Kurkdjian co-founded his eponymous luxury fragrance house Maison Francis Kurkdjian with business partner Marc Chaya in 2009, which has a superlative collection of signature and bespoke creations. But, there is a greater underlying purpose to perfume that drives him. “Perfume that you sell in a bottle, in a department store, or even in your own shop is not art. It can be art related, or inspired but it is not art. Yves Saint Laurent was the best at explaining it. He said fashion is not art, as it needs to be wearable. Clothes are designed to enhance the beauty of the wearer. For me perfume is the same.”
Kurkdjian continues to explain his philosophy, stressing that the commercial cannot or should not be considered art. “Take Picasso’s work, Guernica—a protest on the Spanish Civil War—the subject is not playful, it is anything but fun. There is no way I could launch a successful perfume that is inspired by Guernica, by death or war. Fragrance is about magnifying the beauty of the world, of women and men. That is why I do olfactory installations and events that allow me to explore my technique and sensibilities in a very different way. This is where I have no boundaries in terms of inspiration.”

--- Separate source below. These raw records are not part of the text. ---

(** * Pan detection and grouping pipeline (video-to-panoramas/lib.py)

    A shallow embedding of [is_horizontal_pan], [validate_panorama_quality],
    the group-building loops and the export/stitch loop of
    [detect_pan_groups_from_video], together with the properties the
    specification states about them.

    Conventions of the embedding:
    - Python [float] values are IEEE binary64 doubles (the primitive type
      [float]): every operation rounds as the source's does, in the source's
      order, and infinities, signed zeros and NaN are values of the model.
      The entries of a motion summary and the numeric thresholds of [cfg]
      are doubles. Integers that the source divides (image sizes, pixel
      counts) are converted to the nearest double first, which is exact
      below [2^53].
    - Python exceptions are explicit: fallible code lives in [result].
    - List positions (indices into [sampled] and [pair_metrics]) are [nat];
      other Python integers are [Z].
    - OpenCV, storage and string formatting are external capabilities, taken
      as Section variables. *)

From Stdlib Require Import QArith.
From stdpp Require Import base option list sorting strings gmap.
From Equations Require Import Equations.
From Stdlib Require Import Floats.
From Stdlib Require Import Lia.

#[local] Set Warnings "-inexact-float".

Local Open Scope Z_scope.

(** ** Exceptions and the error monad *)

Inductive py_exception : Type :=
| ZeroDivisionError
| TypeError
| IndexError
| RuntimeError (msg : string)
| ExternalError (msg : string).

Inductive result (A : Type) : Type :=
| Ok (a : A)
| Err (e : py_exception).
Arguments Ok {A} a.
Arguments Err {A} e.

#[global] Instance result_ret : MRet result := fun A a => Ok a.

#[global] Instance result_bind : MBind result := fun A B k r =>
  match r with
  | Ok a => k a
  | Err e => Err e
  end.

(** ** Python numerics on doubles *)

(** [x / y] on floats: raises on a zero divisor of either sign, and only
    then (a NaN divisor gives NaN). *)
Definition py_truediv (x y : float) : result float :=
  if (y =? 0)%float then Err ZeroDivisionError else Ok (x / y)%float.

(** Builtin [min(a, b)] with two positional arguments: the first argument is
    kept unless the second compares strictly below it (so a NaN first
    argument is kept). *)
Definition py_min (a b : float) : float := if (b <? a)%float then b else a.

Definition py_abs (x : float) : float := PrimFloat.abs x.

(** Conversion of an integer to the nearest double (ties to even), as
    Python's [float(n)] and numpy's cast do. *)
Definition float_of_Z (z : Z) : float :=
  SF2Prim (binary_normalize prec emax z 0 false).

(** ** Data model *)

(** The dict returned by [pair_motion_metrics]. *)
Record MotionSummary : Type := mkSummary {
  H : list (list float);
  inlier_ratio : float;
  median_u : float;
  median_v : float;
  resid : float;
  scale : float
}.

(** The merged configuration dict [cfg]. The two keys read with
    [cfg.get(key, default)] have no default entry and may be missing. *)
Record Config : Type := mkConfig {
  sample_every : Z;
  min_group_len : Z;
  sharp_thr : float;
  feature : string;
  tau_inliers : float;
  tau_v : float;
  tau_u_min : float;
  tau_u_max : float;
  tau_scale : float;
  tau_parallax : float;
  export_overlap_target : float;
  jpeg_quality : Z;
  stitch : bool;
  stitch_warper : string;
  stitch_warper_scale : float;
  export_all_in_group : bool;
  min_pano_aspect_ratio : option float;
  max_black_border_percent : option float
}.

(** ** Pan classifier *)

(** The conjunction [ok] of the five tests, each a comparison of doubles;
    [scale - 1.0] is rounded before its absolute value is compared. *)
Definition pan_ok (m : MotionSummary) (cfg : Config) : bool :=
  (tau_inliers cfg <=? inlier_ratio m)%float
  && (py_abs (median_v m) <=? tau_v cfg)%float
  && ((tau_u_min cfg <=? py_abs (median_u m))%float
      && (py_abs (median_u m) <=? tau_u_max cfg)%float)
  && (py_abs (scale m - 1) <=? tau_scale cfg)%float
  && (resid m <=? tau_parallax cfg)%float.

(** The tests are evaluated first, then the score, whose three divisions
    can raise; the sum is taken from left to right. *)
Definition is_horizontal_pan (m : option MotionSummary) (cfg : Config)
  : result (bool * float) :=
  match m with
  | None => Ok (false, 0%float)
  | Some m =>
    let ok := pan_ok m cfg in
    rv ← py_truediv (py_abs (median_v m)) (tau_v cfg);
    rs ← py_truediv (py_abs (scale m - 1)) (tau_scale cfg);
    rp ← py_truediv (resid m) (tau_parallax cfg);
    let score :=
      (1.5 * inlier_ratio m
       + 0.6 * (1 - py_min rv 1)
       + 0.4 * (1 - py_min rs 1)
       + 0.6 * (1 - py_min rp 1))%float in
    Ok (ok, score)
  end.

It is unfettered imagination, combined with remarkable technical artistry that led him two years ago, to collaborate with a Syrian artist showing in a Paris church, and create a fragrance that smelled of blood. “There is no way I could create the smell of blood and sell it,” he remarks. In 2003, he worked with the French performance artist Sophie Calle and produced the scent of money. “I recalled the memory of a $1 bill from the time I lived in New York. It had a special smelling ink, very specific paper. This, mixed with the sweaty odour of something being passed from one hand to another, dirty, fatty, disgusting in a way,” he says. “This is what allows me to be a perfumer and an artist all together.”

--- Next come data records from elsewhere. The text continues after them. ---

(** * kusto_explorer: a shallow embedding of [kusto_explorer.py]

    The script parses one argument, opens a Kusto client, lists the
    databases of the cluster, lists the tables of each database and prints
    the result as a tree.  Everything the script does is an effect (log
    lines, printed lines, calls into the Azure libraries, exceptions,
    [sys.exit]), so the embedding is a state-and-exception monad over an
    explicit event trace, and the collaborators the script calls
    (argparse, azure.identity, azure.kusto.data) are an oracle [World]. *)

From Stdlib Require Import List String Ascii ZArith Lia Bool Arith.
From Stdlib Require Import DecimalString.
Import ListNotations.

Local Open Scope string_scope.
Local Open Scope list_scope.
Local Open Scope Z_scope.

(** String concatenation, as an f-string joins its pieces. *)
Infix "+:+" := String.append (at level 60, right associativity).

(** ** Python values and exceptions *)

(** The exceptions the script distinguishes.  [except Exception] catches
    every instance of [Exception]; [KeyboardInterrupt] and [SystemExit]
    derive from [BaseException] only and pass through such a clause.
    [Exception_ msg] stands for any instance [e] of [Exception] with
    [str(e) = msg], the only thing the handlers read from [e]. *)
Inductive exn : Type :=
| Exception_ (msg : string)
| KeyboardInterrupt
| SystemExit (code : Z).

Definition is_Exception (e : exn) : bool :=
  match e with Exception_ _ => true | _ => false end.

Inductive Outcome (A : Type) : Type :=
| Ok (a : A)
| Raise (e : exn).
Arguments Ok {A} a.
Arguments Raise {A} e.

(** [len(l)] and [enumerate(l)] on Python lists; indices are Python ints. *)
Definition len {A : Type} (l : list A) : Z := Z.of_nat (List.length l).

Fixpoint enumerate_from {A : Type} (i : Z) (l : list A) : list (Z * A) :=
  match l with
  | [] => []
  | x :: l' => (i, x) :: enumerate_from (i + 1) l'
  end.

Definition enumerate {A : Type} (l : list A) : list (Z * A) :=
  enumerate_from 0 l.

(** [str(n)] for a non-negative int, as an f-string formats it. *)
Definition str_of_len (n : Z) : string :=
  NilEmpty.string_of_uint (Nat.to_uint (Z.to_nat n)).

(** ** The database-to-tables dict

    [dict[str, list[str]]] keeps insertion order: assigning to a key that is
    already present replaces the value and leaves the key where it is,
    assigning to a new key appends it.  An association list in that order. *)
Definition Dict : Type := list (string * list string).

Fixpoint dict_set (d : Dict) (k : string) (v : list string) : Dict :=
  match d with
  | [] => [(k, v)]
  | (k', v') :: d' =>
      if String.eqb k' k then (k', v) :: d'
      else (k', v') :: dict_set d' k v
  end.

Fixpoint dict_get (d : Dict) (k : string) : option (list string) :=
  match d with
  | [] => None
  | (k', v') :: d' => if String.eqb k' k then Some v' else dict_get d' k
  end.

Definition keys (d : Dict) : list string := map fst d.

(** ** Results of a management command

    [result.primary_results[0]] is a table whose rows are read by column
    name. *)
Definition Row : Type := list (string * string).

It could be said that a master perfumer is dealing in the existential, creating something previously unknown in order to complement, enhance or signify a period of human existence, or to challenge it. “My nose is trained to smell something and then to break it down and recreate it with raw materials. I then have to envision something that no one has smelled yet, not just because it is good, or even right.”
“The future of perfume is not perfume in a way,” Kurkdjian reflects. “It is about the possibility to express yourself through different mediums, in different places.” Having already recreated the perfume worn by Marie Antoinette, he recently completed a unique fragrance for Versailles: Treasures from the Palace—an exclusive exhibition that opened Friday 9 December 2016 at the National Gallery of Australia. Kurkdjian will again go back in time to the 17th century to recreate the fragrance and the soul, of the colourful court of Versailles. “It is based on an orange flower accord,” he confirms. “That was the favourite scent of Louis XIV of France”—one would assume there will be more than a hint of decay and debauchery thrown in there for good measure, or that we may even experience the acrid smell of revolution and dissent. The 17th century was not known for its hygiene or high standards of personal cleanliness.

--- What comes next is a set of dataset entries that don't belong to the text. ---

(** [add_dataset], unfolded once: the body found for the session, the
    metadata recorded, the body cached and saved, the index refreshed. *)
Lemma add_dataset_unfold sid did ds now st :
  add_dataset sid did ds now st =
  let d0 := (get_session sid st).1 in
  let r := build_dataset_meta did ds (get_session sid st).2 in
  let d1 := mkSessionData (<[did := r.1]> (sd_datasets d0)) (sd_history d0) in
  touch_session sid now
    (_save_session_data sid d1
       (set_sessions_cache (<[sid := d1]> (sessions_cache r.2)) r.2)).
Proof.
  unfold add_dataset. destruct (get_session sid st) as [d0 st1]. cbn.
  by destruct (build_dataset_meta did ds st1).
Qed.

(** What [add_dataset] does to each part of the state. *)
Lemma add_dataset_spec sid did ds now st :
  let st' := add_dataset sid did ds now st in
  let d0 := (get_session sid st).1 in
  let r := build_dataset_meta did ds (get_session sid st).2 in
  data_dir st' = data_dir st ∧ locked st' = locked st ∧
  datasets_cache st' = datasets_cache st ∧
  sessions_cache st' !! sid
    = Some (mkSessionData (<[did := r.1]> (sd_datasets d0)) (sd_history d0)) ∧
  (∀ q, is_Some (files st !! q) → is_Some (files st' !! q)) ∧
  (∀ q, q ≠ sessions_meta_path st → q ≠ _get_session_path st sid →
        files st' !! q = files r.2 !! q) ∧
  (¬ Expected.known_session st sid → list_sessions st' = list_sessions st).
Proof.
  intros st' d0 r. subst st'. rewrite add_dataset_unfold. cbn zeta. fold d0 r.
  set (d1 := mkSessionData _ _).
  set (st2 := set_sessions_cache _ r.2).
  pose proof (get_session_fields sid st) as Hget.
  destruct (get_session sid st) as [d st1]. cbn in d0, r.
  destruct Hget as (Hd1 & Hf1 & Hl1 & Hm1 & Hdc1 & _).
  destruct (build_dataset_meta_result did ds st1) as ((Hdr & Hlr & Hmr & Hcr & Hdcr) & Hkeep & _).
  fold r in Hdr, Hlr, Hmr, Hcr, Hdcr, Hkeep.
  destruct (save_session_data_memory sid d1 st2) as (Hd3 & Hl3 & Hm3 & Hc3 & Hdc3).
  destruct (touch_session_fields sid now (_save_session_data sid d1 st2))
    as (Hd4 & Hl4 & Hc4 & Hdc4).
  repeat split.
  - rewrite Hd4, Hd3. cbn. congruence.
  - rewrite Hl4, Hl3. cbn. congruence.
  - rewrite Hdc4, Hdc3. cbn. congruence.
  - rewrite Hc4, Hc3. cbn. by rewrite lookup_insert_eq.
  - intros q Hq. apply touch_session_keeps, save_session_data_keeps. cbn.
    apply Hkeep. by rewrite Hf1.
  - intros q Hq1 Hq2.
    rewrite touch_session_files.
    + rewrite save_session_data_files; [done|].
      rewrite (session_path_dir st) by (cbn; congruence). done.
    + rewrite (meta_path_dir st); [done|]. rewrite Hd3. cbn. congruence.
  - intros Hunk. rewrite touch_session_absent.
    + unfold list_sessions. rewrite Hm3. cbn. congruence.
    + unfold Expected.known_session, list_sessions. rewrite Hm3. cbn.
      by rewrite Hmr, Hm1.
Qed.

(** The loop of [add_history] over the datasets of the item changes nothing
    but the files and removes none. *)
Lemma externalize_entries_result entries acc st :
  let r := foldl externalize_entry (acc, st) entries in
  same_memory st r.2 ∧ (∀ q, is_Some (files st !! q) → is_Some (files r.2 !! q)).
Proof.
  revert acc st. induction entries as [|[did ds] entries IH]; intros acc st; cbn.
  { split; [apply same_memory_refl|done]. }
  destruct (ds_data ds) as [data|]; [|apply IH].
  pose proof (record_data_file_result did data (dataset_meta_of ds false) st) as Hr.
  destruct (record_data_file did data (dataset_meta_of ds false) st) as [m st1].
  cbn in Hr. destruct Hr as (Hm & Hk & _).
  destruct (IH (dict_set did m acc) st1) as (Hm' & Hk').
  split; [by eapply same_memory_trans|]. intros q Hq. by apply Hk', Hk.
Qed.

Lemma externalize_item_result item st :
  let r := externalize_item item st in
  same_memory st r.2 ∧ (∀ q, is_Some (files st !! q) → is_Some (files r.2 !! q)).
Proof.
  unfold externalize_item. destruct (hi_datasets item) as [entries|].
  - pose proof (externalize_entries_result entries entries st) as Hr.
    by destruct (foldl externalize_entry (entries, st) entries).
  - split; [apply same_memory_refl|done].
Qed.

Lemma add_history_unfold sid item now st :
  add_history sid item now st =
  let d0 := (get_session sid st).1 in
  let r := externalize_item item (get_session sid st).2 in
  let d1 := mkSessionData (sd_datasets d0) (sd_history d0 ++ [r.1]) in
  touch_session sid now
    (_save_session_data sid d1
       (set_sessions_cache (<[sid := d1]> (sessions_cache r.2)) r.2)).
Proof.
  unfold add_history. destruct (get_session sid st) as [d0 st1]. cbn.
  by destruct (externalize_item item st1).
Qed.

(** What [add_history] does to each part of the state. *)
Lemma add_history_spec sid item now st :
  let st' := add_history sid item now st in
  let d0 := (get_session sid st).1 in
  let r := externalize_item item (get_session sid st).2 in
  data_dir st' = data_dir st ∧ locked st' = locked st ∧
  datasets_cache st' = datasets_cache st ∧
  sessions_cache st' !! sid
    = Some (mkSessionData (sd_datasets d0) (sd_history d0 ++ [r.1])) ∧
  (∀ q, is_Some (files st !! q) → is_Some (files st' !! q)) ∧
  (¬ Expected.known_session st sid → list_sessions st' = list_sessions st).
Proof.
  intros st' d0 r. subst st'. rewrite add_history_unfold. cbn zeta. fold d0 r.
  set (d1 := mkSessionData _ _).
  set (st2 := set_sessions_cache _ r.2).
  pose proof (get_session_fields sid st) as Hget.
  destruct (get_session sid st) as [d st1]. cbn in d0, r.
  destruct Hget as (Hd1 & Hf1 & Hl1 & Hm1 & Hdc1 & _).
  destruct (externalize_item_result item st1) as ((Hdr & Hlr & Hmr & Hcr & Hdcr) & Hkeep).
  fold r in Hdr, Hlr, Hmr, Hcr, Hdcr, Hkeep.
  destruct (save_session_data_memory sid d1 st2) as (Hd3 & Hl3 & Hm3 & Hc3 & Hdc3).
  destruct (touch_session_fields sid now (_save_session_data sid d1 st2))
    as (Hd4 & Hl4 & Hc4 & Hdc4).
  repeat split.
  - rewrite Hd4, Hd3. cbn. congruence.
  - rewrite Hl4, Hl3. cbn. congruence.
  - rewrite Hdc4, Hdc3. cbn. congruence.
  - rewrite Hc4, Hc3. cbn. by rewrite lookup_insert_eq.
  - intros q Hq. apply touch_session_keeps, save_session_data_keeps. cbn.
    apply Hkeep. by rewrite Hf1.
  - intros Hunk. rewrite touch_session_absent.
    + unfold list_sessions. rewrite Hm3. cbn. congruence.
    + unfold Expected.known_session, list_sessions. rewrite Hm3. cbn.
      by rewrite Hmr, Hm1.
Qed.

Lemma get_datasets_cached sid st d :
  sessions_cache st !! sid = Some d → get_datasets sid st = (sd_datasets d, st).
Proof. intros Hc. unfold get_datasets, get_session. by rewrite Hc. Qed.

Lemma get_history_cached sid st d :
  sessions_cache st !! sid = Some d → get_history sid st = (sd_history d, st).
Proof. intros Hc. unfold get_history, get_session. by rewrite Hc. Qed.




Lemma get_history_body sid st : (get_history sid st).1 = sd_history (get_session sid st).1.
Proof. unfold get_history. by destruct (get_session sid st). Qed.













(** A dataset recorded with a path and no bulk file is reloaded from the
    original file by the loader, which fills the missing values in, provided
    the loader's module can be imported; when the import raises, the
    exception is swallowed and nothing is returned. *)
Theorem get_dataset_data_uploaded_fills
    (sid did : string) (st : state) (body : session_data) (meta : dataset)
    (p : string) (f : file) (df : frame) :
  datasets_cache st !! cache_key sid did = None →
  sessions_cache st !! sid = Some body →
  sd_datasets body !! did = Some meta →
  ds_data_file meta = None → ds_path meta = Some p →
  files st !! p = Some f →
  DataLoader.lower (DataLoader.splitext_ext p) = ".csv" →
  read_csv f = Returns df →
  (import_data_loader (files st) = None →
     (get_dataset_data sid did st).1
     = Some (frame_to_dict (fillna df (DataLoader.fill_values df)))) ∧
  (∀ e, import_data_loader (files st) = Some e → get_dataset_data sid did st = (None, st)).
Proof.
  intros Hmiss Hc Hd Hfile Hpath Hf Hext Hread.
  unfold get_dataset_data, get_session. rewrite Hmiss, Hc, Hd, Hfile, Hpath. split.
  - intros ->. unfold DataLoader.load_data. rewrite Hf, Hext, Hread.
    by rewrite bool_decide_eq_true_2.
  - by intros e ->.
Qed.

Lemma update_first_known sid f l :
  sid ∈ sm_id <$> l →
  ∃ pre m post, l = pre ++ m :: post ∧ sm_id m = sid ∧ (sid ∉ sm_id <$> pre) ∧
                update_first sid f l = Some (pre ++ f m :: post).
Proof.
  induction l as [|s l IH]; [by intros ?%elem_of_nil|]. cbn. intros Hin.
  case_decide as Hs.
  - exists [], s, l. repeat split; [done|apply not_elem_of_nil].
  - apply elem_of_cons in Hin as [Heq|Hin]; [congruence|].
    destruct (IH Hin) as (pre & m & post & -> & Hm & Hpre & ->).
    exists (s :: pre), m, post. repeat split; [done|].
    cbn. by apply not_elem_of_cons.
Qed.

(** [rename_session] answers whether the index lists the id, and renames the
    first record that has it. *)
Theorem rename_session_result (sid new_name now : string) (st : state) :
  (rename_session sid new_name now st).1 = bool_decide (Expected.known_session st sid) ∧
  (Expected.known_session st sid →
     ∃ pre m post,
       list_sessions st = pre ++ m :: post ∧ sm_id m = sid ∧ (sid ∉ sm_id <$> pre) ∧
       list_sessions (rename_session sid new_name now st).2
       = pre ++ mkSessionMeta sid new_name (sm_created_at m) now :: post).
Proof.
  unfold rename_session, Expected.known_session, list_sessions.
  destruct (decide (sid ∈ sm_id <$> sessions_meta st)) as [Hin|Hnin].
  - destruct (update_first_known sid
                (fun s => mkSessionMeta (sm_id s) new_name (sm_created_at s) now)
                (sessions_meta st) Hin) as (pre & m & post & Hl & Hm & Hpre & ->).
    cbn [fst snd]. split; [by rewrite bool_decide_eq_true_2|].
    intros _. exists pre, m, post. repeat split; [done..|].
    destruct (save_sessions_meta_memory
                (set_sessions_meta
                   (pre ++ mkSessionMeta (sm_id m) new_name (sm_created_at m) now :: post) st))
      as (_ & _ & -> & _).
    cbn. by rewrite Hm.
  - rewrite update_first_absent by done. cbn. split; [by rewrite bool_decide_eq_false_2|].
    done.
Qed.

(** [create_session] lists the new session last and caches an empty body for
    it. *)
Theorem create_session_result (name sid now : string) (st : state) :
  (create_session name sid now st).1 = mkSessionMeta sid name now now ∧
  list_sessions (create_session name sid now st).2
  = list_sessions st ++ [mkSessionMeta sid name now now] ∧
  get_datasets sid (create_session name sid now st).2
  = (∅, (create_session name sid now st).2) ∧
  get_history sid (create_session name sid now st).2
  = ([], (create_session name sid now st).2).
Proof.
  unfold create_session. cbn [fst snd].
  set (st1 := set_sessions_meta _ st).
  destruct (save_sessions_meta_memory st1) as (_ & _ & M1 & _).
  destruct (save_session_data_memory sid empty_session (_save_sessions_meta st1))
    as (_ & _ & M2 & _).
  split; [done|]. split.
  - unfold list_sessions. cbn. by rewrite M2, M1.
  - split.
    + apply (get_datasets_cached _ _ empty_session). cbn. by rewrite lookup_insert_eq.
    + apply (get_history_cached _ _ empty_session). cbn. by rewrite lookup_insert_eq.
Qed.


End Updates.








(** ** Python's [max] *)

Section PyMax.
Import Text.
Context {A K : Type} (gt : K → K → bool) (lt le : K → K → Prop) (key : A → K).
Hypothesis gt_true : ∀ a b, gt a b = true → lt b a.
Hypothesis gt_false : ∀ a b, gt a b = false → le a b.
Hypothesis le_refl : ∀ a, le a a.
Hypothesis lt_le : ∀ a b, lt a b → le a b.
Hypothesis lt_le_trans : ∀ a b c, lt a b → le b c → lt a c.
Hypothesis le_lt_trans : ∀ a b c, le a b → lt b c → lt a c.

(** [max] returns the first of the elements whose key is greatest. *)
Lemma max_from_first best xs :
  ∃ pre post, best :: xs = pre ++ max_from gt key best xs :: post ∧
    Forall (fun y => lt (key y) (key (max_from gt key best xs))) pre ∧
    Forall (fun y => le (key y) (key (max_from gt key best xs))) post.
Proof.
  revert best. induction xs as [|x xs IH]; intros best; cbn.
  { exists [], []. by repeat split. }
  destruct (gt (key x) (key best)) eqn:Hgt.
  - destruct (IH x) as (pre & post & Heq & Hpre & Hpost).
    exists (best :: pre), post. rewrite Heq. repeat split; [|done].
    constructor; [|done]. apply gt_true in Hgt.
    eapply lt_le_trans; [exact Hgt|].
    assert (x ∈ pre ++ max_from gt key x xs :: post) as Hx by (rewrite <- Heq; left).
    apply elem_of_app in Hx as [Hx|Hx].
    + apply lt_le. rewrite Forall_forall in Hpre. by apply Hpre.
    + apply elem_of_cons in Hx as [Hx|Hx]; [rewrite <- Hx; apply le_refl|].
      rewrite Forall_forall in Hpost. by apply Hpost.
  - destruct (IH best) as (pre & post & Heq & Hpre & Hpost).
    apply gt_false in Hgt. destruct pre as [|b pre]; cbn in Heq.
    + injection Heq as Hb Hxs. exists [], (x :: post).
      rewrite <- Hb in Hpost |- *. split; [cbn; do 2 f_equal; exact Hxs|].
      split; [constructor|]. by constructor.
    + injection Heq as Hb Hxs. subst b. exists (best :: x :: pre), post.
      apply Forall_cons in Hpre as [Hb Hpre].
      split; [cbn; do 2 f_equal; exact Hxs|]. split; [|done].
      constructor; [done|]. constructor; [|done]. by eapply le_lt_trans.
Qed.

In opposition to beautiful scents—are there odours that Kurkdjian actually cannot stand? “I am like any other human being,” he laughs. “I hate the same things. There is nothing more, nothing less. It’s just that I know right away which is the exact smell that is bothering me. You might just say it stinks, whereas I will say that is because it is made up of that and that.” Indeed, the world of haute perfumery is made up of savants. They are the gifted makers of memories, who enrich our conscious and unconscious lives by creating unseen emotions, unique and eternal.